§ Your instructions
Only the lines of the data below from the one with "PREPARED_TRANSACTION_HASH_PURPOSE ++ [HASHING_SCHEME_VERSION]" through the one with "tx_bytes t x" are wanted. Repeat them exactly.

§ Source material
# # # # #

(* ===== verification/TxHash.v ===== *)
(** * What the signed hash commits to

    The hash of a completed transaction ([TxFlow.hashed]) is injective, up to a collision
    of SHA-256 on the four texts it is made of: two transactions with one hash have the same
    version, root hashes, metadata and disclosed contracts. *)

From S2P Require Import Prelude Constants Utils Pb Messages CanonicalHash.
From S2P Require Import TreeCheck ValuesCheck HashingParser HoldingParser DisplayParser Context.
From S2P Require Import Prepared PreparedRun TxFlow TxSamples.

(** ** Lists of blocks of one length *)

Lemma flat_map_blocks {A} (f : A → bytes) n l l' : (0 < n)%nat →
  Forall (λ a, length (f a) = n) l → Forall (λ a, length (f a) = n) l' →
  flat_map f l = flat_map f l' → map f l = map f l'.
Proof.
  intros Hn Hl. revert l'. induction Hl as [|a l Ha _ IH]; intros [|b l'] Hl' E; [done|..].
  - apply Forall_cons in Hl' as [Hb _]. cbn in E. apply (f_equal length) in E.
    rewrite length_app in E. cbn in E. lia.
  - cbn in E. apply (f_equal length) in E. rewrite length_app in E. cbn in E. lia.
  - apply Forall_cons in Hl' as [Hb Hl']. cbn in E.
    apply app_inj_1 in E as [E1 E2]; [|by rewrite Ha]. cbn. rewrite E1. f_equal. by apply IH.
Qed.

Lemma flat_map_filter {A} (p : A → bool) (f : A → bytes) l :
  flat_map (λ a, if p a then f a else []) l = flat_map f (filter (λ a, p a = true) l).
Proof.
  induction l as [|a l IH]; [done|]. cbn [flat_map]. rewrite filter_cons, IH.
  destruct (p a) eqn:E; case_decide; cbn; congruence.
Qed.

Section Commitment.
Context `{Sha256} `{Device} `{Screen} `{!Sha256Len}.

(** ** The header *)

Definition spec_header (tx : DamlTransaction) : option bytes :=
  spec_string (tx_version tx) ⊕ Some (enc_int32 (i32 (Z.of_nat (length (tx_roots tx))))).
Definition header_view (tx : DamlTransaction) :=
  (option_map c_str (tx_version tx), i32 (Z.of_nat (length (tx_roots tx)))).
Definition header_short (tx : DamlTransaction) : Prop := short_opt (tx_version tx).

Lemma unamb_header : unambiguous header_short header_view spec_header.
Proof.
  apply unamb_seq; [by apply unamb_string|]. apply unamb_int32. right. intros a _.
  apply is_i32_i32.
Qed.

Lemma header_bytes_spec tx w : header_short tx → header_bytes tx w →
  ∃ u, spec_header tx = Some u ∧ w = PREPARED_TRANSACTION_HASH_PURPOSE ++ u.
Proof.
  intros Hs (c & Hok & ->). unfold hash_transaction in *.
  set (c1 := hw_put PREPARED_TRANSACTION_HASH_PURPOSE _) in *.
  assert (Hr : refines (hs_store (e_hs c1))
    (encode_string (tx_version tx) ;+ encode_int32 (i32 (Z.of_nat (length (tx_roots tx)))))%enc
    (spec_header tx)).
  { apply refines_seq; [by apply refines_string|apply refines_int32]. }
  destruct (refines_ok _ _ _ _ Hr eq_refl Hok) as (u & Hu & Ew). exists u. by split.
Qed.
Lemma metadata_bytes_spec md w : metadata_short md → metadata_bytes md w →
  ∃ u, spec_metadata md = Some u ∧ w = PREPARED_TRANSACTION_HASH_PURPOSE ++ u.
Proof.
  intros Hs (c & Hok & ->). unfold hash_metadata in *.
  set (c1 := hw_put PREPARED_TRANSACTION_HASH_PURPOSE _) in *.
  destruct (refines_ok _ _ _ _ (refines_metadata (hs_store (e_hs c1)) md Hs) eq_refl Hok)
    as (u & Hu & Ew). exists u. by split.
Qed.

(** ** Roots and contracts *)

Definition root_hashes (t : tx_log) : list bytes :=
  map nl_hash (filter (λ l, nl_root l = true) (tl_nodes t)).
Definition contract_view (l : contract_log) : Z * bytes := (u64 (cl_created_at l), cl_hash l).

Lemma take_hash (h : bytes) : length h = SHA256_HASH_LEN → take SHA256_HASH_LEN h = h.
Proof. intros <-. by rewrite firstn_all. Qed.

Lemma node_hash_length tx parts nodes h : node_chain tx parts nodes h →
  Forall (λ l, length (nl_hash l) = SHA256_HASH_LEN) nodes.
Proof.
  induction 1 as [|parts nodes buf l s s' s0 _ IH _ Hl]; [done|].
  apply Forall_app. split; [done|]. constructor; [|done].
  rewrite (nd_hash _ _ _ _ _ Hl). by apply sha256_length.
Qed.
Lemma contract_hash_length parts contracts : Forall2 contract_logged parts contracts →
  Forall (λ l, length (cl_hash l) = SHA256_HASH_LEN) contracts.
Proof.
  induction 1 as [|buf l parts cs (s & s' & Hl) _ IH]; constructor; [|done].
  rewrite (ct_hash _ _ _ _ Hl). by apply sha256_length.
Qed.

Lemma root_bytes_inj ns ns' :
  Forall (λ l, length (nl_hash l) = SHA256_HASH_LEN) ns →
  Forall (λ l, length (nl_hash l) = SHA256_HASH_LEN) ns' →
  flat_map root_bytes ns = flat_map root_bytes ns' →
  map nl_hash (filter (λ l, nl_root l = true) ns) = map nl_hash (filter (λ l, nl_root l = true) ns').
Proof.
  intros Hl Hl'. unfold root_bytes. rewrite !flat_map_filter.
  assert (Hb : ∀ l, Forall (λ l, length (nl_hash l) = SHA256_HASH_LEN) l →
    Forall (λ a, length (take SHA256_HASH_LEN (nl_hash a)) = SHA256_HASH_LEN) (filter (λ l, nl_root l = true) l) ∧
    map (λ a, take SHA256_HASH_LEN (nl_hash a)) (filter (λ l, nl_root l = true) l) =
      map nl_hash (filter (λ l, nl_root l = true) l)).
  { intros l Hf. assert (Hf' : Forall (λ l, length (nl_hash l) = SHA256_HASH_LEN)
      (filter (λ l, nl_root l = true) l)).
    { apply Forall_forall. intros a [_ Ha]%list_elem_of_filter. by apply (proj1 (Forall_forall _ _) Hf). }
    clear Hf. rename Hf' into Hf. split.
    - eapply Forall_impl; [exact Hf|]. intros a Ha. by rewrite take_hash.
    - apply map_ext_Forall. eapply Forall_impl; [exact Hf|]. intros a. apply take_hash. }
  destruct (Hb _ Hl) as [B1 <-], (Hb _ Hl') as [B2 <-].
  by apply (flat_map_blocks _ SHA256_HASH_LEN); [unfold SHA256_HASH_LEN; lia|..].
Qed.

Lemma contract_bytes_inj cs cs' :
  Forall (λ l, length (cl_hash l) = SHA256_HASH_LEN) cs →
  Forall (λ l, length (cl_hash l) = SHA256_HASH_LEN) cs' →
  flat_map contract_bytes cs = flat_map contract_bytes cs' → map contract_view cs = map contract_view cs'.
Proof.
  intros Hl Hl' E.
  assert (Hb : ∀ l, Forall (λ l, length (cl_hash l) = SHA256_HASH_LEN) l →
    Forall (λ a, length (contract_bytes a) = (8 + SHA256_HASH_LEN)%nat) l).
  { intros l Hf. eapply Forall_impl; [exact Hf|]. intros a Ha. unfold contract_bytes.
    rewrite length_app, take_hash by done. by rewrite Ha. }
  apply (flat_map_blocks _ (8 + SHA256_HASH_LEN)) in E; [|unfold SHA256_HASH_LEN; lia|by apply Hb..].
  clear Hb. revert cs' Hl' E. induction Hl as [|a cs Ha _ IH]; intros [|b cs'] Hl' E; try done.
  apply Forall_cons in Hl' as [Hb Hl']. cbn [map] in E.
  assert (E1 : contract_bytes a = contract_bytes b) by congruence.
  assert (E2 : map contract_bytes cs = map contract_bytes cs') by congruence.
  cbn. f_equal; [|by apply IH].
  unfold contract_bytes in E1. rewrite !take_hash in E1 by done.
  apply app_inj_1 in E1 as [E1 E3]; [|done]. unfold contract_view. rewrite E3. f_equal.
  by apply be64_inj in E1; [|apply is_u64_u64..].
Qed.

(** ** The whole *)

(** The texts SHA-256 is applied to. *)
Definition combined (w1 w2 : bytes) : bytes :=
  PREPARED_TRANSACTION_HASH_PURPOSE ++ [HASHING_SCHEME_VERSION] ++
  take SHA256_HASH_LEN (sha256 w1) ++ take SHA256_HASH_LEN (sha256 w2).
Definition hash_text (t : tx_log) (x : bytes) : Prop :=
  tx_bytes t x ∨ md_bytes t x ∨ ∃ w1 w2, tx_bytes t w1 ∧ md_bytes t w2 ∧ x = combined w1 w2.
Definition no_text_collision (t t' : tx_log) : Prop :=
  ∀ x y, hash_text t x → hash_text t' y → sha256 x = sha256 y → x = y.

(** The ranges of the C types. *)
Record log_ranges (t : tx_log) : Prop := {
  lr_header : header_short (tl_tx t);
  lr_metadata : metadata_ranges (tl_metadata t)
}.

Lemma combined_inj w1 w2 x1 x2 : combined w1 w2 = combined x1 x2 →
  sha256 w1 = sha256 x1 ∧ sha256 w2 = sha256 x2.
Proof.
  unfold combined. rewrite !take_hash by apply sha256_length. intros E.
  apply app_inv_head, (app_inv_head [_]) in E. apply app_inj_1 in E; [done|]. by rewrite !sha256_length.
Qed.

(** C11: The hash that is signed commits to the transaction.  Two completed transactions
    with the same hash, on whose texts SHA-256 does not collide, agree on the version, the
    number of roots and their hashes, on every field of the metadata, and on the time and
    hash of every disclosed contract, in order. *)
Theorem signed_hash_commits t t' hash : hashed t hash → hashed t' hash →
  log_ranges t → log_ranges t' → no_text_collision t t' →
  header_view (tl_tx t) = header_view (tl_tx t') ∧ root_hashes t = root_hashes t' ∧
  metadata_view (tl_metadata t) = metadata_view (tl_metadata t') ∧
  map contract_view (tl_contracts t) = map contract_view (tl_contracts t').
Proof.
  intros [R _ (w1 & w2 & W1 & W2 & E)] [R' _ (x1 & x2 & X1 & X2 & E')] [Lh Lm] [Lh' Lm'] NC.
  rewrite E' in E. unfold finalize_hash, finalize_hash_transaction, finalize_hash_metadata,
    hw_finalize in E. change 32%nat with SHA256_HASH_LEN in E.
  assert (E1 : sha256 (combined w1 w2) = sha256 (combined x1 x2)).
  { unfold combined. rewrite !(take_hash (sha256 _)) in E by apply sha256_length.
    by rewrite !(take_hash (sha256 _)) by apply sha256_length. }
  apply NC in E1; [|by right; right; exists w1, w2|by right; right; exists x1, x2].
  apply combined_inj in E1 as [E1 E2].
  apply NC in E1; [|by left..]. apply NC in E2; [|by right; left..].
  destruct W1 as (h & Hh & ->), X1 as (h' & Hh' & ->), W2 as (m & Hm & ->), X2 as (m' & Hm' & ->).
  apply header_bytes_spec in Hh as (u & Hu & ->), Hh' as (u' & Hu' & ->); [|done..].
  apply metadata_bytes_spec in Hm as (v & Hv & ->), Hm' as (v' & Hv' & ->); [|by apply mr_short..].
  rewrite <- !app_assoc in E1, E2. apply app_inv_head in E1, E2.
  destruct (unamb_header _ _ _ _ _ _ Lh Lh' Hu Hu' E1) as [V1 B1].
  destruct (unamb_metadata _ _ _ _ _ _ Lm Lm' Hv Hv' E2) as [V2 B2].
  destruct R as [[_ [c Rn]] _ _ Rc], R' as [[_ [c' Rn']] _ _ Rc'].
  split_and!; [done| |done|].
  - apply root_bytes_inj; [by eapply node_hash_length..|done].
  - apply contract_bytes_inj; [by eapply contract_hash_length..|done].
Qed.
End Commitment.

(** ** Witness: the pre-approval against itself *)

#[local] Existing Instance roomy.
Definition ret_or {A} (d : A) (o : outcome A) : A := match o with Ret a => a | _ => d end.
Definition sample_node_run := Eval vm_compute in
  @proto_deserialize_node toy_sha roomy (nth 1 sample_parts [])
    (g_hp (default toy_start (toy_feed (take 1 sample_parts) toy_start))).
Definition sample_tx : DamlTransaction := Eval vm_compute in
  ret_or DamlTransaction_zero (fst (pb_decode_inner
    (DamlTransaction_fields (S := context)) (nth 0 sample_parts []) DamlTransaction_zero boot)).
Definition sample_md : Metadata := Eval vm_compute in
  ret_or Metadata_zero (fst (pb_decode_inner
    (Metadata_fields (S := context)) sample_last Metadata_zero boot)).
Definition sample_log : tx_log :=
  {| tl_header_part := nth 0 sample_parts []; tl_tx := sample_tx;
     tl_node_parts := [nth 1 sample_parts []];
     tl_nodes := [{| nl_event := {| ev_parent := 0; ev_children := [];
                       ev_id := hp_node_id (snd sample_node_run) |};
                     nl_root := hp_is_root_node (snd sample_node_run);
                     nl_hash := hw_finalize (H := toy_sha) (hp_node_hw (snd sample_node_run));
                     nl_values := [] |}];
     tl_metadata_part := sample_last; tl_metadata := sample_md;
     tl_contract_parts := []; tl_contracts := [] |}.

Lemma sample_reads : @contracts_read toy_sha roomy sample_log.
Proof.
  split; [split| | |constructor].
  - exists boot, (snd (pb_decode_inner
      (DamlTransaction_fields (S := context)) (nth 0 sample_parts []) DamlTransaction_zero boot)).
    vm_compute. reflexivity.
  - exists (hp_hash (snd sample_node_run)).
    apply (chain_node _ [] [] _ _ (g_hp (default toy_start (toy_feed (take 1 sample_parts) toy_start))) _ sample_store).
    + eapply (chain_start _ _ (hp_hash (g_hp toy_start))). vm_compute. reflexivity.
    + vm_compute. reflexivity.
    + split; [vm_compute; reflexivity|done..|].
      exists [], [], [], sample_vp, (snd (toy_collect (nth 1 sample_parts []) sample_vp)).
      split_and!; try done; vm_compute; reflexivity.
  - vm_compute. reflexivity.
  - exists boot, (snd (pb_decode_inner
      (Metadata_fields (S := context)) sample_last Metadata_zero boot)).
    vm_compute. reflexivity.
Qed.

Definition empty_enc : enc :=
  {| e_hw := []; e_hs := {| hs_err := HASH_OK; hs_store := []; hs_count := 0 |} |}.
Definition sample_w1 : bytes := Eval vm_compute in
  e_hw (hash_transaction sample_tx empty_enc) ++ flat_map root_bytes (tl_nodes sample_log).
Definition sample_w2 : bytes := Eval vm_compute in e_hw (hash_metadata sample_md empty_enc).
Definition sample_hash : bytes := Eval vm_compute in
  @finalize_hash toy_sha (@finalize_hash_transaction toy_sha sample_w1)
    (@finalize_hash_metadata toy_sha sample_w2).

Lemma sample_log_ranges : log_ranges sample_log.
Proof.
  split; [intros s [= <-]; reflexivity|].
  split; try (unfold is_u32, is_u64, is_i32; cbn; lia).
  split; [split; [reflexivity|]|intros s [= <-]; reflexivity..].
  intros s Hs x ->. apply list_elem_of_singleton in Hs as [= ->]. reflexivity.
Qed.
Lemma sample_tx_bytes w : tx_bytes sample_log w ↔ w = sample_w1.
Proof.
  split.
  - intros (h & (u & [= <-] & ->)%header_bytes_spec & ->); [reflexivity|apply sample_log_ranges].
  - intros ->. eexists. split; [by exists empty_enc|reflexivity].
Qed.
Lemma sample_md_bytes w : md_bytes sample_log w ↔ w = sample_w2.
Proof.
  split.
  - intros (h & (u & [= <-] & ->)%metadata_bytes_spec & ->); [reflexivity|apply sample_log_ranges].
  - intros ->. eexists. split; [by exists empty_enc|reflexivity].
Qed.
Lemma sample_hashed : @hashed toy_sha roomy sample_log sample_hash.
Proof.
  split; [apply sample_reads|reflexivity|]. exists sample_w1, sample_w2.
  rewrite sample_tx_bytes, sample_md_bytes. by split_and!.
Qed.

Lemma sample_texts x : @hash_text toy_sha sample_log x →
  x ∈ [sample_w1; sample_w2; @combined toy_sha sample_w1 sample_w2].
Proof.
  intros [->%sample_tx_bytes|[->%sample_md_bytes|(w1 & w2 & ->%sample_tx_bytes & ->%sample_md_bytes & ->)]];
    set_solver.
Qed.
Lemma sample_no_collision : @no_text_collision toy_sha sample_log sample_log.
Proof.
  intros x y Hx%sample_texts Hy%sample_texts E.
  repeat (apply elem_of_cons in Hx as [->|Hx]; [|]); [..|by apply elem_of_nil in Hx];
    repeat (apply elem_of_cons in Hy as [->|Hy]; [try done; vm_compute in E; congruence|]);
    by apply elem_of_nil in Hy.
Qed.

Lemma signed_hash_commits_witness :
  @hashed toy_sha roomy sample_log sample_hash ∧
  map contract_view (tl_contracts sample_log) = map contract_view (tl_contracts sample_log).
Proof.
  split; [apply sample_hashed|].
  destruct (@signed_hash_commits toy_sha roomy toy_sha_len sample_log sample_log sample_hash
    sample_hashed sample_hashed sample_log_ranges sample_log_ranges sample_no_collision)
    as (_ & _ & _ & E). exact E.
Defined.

# # # # #

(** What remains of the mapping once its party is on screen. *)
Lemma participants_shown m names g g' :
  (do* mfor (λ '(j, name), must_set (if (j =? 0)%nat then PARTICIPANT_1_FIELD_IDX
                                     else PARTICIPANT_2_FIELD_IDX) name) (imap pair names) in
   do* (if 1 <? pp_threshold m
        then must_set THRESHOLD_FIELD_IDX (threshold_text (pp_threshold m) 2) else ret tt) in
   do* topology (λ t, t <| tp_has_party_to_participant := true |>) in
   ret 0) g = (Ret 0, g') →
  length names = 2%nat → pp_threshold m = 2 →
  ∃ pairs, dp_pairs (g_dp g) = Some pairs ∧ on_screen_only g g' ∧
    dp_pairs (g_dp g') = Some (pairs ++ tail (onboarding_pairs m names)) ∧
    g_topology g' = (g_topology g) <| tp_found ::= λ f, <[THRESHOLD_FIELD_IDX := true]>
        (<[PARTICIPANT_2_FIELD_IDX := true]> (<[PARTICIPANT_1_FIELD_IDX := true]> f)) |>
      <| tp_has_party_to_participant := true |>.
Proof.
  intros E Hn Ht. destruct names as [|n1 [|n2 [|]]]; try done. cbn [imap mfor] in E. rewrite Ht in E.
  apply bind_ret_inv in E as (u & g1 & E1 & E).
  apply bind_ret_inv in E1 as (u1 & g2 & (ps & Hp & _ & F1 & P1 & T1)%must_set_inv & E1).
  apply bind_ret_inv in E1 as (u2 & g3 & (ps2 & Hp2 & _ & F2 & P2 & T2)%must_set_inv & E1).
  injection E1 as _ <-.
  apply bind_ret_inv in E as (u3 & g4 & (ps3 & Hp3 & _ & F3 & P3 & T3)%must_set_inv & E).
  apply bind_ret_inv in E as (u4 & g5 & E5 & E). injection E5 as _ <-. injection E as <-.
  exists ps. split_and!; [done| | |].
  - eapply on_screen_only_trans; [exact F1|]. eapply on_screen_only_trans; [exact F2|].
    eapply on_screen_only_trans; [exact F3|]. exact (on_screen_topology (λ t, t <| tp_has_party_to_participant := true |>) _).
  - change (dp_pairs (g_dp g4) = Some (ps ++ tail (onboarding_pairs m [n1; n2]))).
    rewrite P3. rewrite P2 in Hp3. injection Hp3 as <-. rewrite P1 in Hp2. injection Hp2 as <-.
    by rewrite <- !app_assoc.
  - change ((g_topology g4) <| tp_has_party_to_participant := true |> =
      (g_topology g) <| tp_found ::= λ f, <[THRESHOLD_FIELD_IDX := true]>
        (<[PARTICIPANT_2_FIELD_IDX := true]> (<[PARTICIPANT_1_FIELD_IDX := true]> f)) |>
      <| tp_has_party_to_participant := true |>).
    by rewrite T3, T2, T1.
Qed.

# # # # #

§ Result of the exercise
  PREPARED_TRANSACTION_HASH_PURPOSE ++ [HASHING_SCHEME_VERSION] ++
  take SHA256_HASH_LEN (sha256 w1) ++ take SHA256_HASH_LEN (sha256 w2).
Definition hash_text (t : tx_log) (x : bytes) : Prop :=
  tx_bytes t x ∨ md_bytes t x ∨ ∃ w1 w2, tx_bytes t w1 ∧ md_bytes t w2 ∧ x = combined w1 w2.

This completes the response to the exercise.